• **Problem description**
If a line of the data contains the word "Final", it is counted; report how many such lines there are and nothing else.
#### Material for this exercise ####
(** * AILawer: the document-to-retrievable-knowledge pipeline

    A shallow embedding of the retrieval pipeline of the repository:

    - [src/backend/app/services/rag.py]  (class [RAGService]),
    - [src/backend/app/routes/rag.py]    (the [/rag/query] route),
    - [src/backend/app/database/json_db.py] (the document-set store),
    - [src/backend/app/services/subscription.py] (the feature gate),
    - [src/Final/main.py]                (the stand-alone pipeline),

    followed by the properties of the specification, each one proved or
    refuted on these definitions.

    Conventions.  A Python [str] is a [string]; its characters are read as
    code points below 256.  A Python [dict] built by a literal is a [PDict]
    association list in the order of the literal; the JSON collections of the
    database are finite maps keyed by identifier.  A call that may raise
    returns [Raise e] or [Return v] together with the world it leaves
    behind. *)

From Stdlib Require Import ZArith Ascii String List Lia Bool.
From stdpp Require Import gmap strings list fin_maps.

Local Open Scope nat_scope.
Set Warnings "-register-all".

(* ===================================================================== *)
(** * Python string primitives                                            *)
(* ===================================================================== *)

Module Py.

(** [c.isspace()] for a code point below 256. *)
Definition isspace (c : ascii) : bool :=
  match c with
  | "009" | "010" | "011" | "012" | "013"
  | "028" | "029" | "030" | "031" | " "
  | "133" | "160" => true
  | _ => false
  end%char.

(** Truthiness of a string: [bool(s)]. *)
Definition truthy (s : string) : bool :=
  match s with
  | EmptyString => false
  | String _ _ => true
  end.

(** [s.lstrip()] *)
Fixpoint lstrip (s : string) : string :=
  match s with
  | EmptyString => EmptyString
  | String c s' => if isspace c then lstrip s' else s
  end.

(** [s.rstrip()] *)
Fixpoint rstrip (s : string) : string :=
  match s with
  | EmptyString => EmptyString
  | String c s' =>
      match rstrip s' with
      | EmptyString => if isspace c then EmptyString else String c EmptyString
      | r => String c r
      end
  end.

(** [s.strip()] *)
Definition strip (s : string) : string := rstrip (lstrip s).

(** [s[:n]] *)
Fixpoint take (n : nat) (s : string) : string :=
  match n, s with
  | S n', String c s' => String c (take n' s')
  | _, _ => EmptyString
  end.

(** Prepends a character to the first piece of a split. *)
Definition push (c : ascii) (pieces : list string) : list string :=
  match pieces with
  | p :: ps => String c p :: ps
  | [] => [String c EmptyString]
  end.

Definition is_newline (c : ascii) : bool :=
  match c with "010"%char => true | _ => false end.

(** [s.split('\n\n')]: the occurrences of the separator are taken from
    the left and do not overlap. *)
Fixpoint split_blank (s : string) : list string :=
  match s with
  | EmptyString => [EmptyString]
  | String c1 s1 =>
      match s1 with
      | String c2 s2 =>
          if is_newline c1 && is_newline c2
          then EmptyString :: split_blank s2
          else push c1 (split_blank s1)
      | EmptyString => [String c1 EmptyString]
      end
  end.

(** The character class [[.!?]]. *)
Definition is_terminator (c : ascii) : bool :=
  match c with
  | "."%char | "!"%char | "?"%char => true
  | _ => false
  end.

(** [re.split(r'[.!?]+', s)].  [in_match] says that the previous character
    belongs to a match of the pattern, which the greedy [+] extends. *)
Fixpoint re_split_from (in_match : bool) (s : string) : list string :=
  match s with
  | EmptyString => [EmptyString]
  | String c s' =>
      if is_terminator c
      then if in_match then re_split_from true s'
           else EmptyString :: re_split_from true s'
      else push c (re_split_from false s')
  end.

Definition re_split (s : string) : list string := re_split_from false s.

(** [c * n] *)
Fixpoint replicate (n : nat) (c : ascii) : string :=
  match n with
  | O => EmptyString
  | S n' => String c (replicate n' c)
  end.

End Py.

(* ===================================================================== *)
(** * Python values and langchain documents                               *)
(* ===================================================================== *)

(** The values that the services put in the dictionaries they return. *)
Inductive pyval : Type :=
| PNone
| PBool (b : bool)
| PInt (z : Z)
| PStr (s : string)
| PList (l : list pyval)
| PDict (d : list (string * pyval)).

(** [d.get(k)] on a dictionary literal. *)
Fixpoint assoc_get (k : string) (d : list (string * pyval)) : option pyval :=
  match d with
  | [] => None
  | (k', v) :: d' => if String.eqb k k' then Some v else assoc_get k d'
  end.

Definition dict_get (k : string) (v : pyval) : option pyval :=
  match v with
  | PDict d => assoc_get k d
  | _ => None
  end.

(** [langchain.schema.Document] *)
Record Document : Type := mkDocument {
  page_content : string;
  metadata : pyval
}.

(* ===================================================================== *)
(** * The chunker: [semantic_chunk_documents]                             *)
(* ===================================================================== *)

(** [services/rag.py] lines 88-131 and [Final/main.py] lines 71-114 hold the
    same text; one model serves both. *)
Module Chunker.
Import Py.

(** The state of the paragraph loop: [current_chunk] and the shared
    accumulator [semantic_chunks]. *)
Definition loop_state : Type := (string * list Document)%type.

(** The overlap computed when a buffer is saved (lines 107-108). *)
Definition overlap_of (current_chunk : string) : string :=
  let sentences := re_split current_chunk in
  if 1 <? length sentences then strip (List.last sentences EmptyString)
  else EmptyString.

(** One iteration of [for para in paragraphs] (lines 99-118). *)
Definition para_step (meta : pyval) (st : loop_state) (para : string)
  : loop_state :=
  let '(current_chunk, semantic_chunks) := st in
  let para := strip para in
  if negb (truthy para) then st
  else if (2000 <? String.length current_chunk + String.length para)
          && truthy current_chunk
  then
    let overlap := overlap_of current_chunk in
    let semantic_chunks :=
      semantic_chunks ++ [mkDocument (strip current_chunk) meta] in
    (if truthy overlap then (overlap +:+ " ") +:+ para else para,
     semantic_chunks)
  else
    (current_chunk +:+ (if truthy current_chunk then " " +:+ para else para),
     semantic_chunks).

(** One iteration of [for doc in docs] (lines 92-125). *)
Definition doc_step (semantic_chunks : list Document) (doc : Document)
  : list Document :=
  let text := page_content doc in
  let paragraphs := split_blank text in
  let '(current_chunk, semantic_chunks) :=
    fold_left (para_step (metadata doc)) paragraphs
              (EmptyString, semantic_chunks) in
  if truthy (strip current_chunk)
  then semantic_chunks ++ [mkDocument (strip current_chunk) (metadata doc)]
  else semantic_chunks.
####
• **Answer to the problem**
2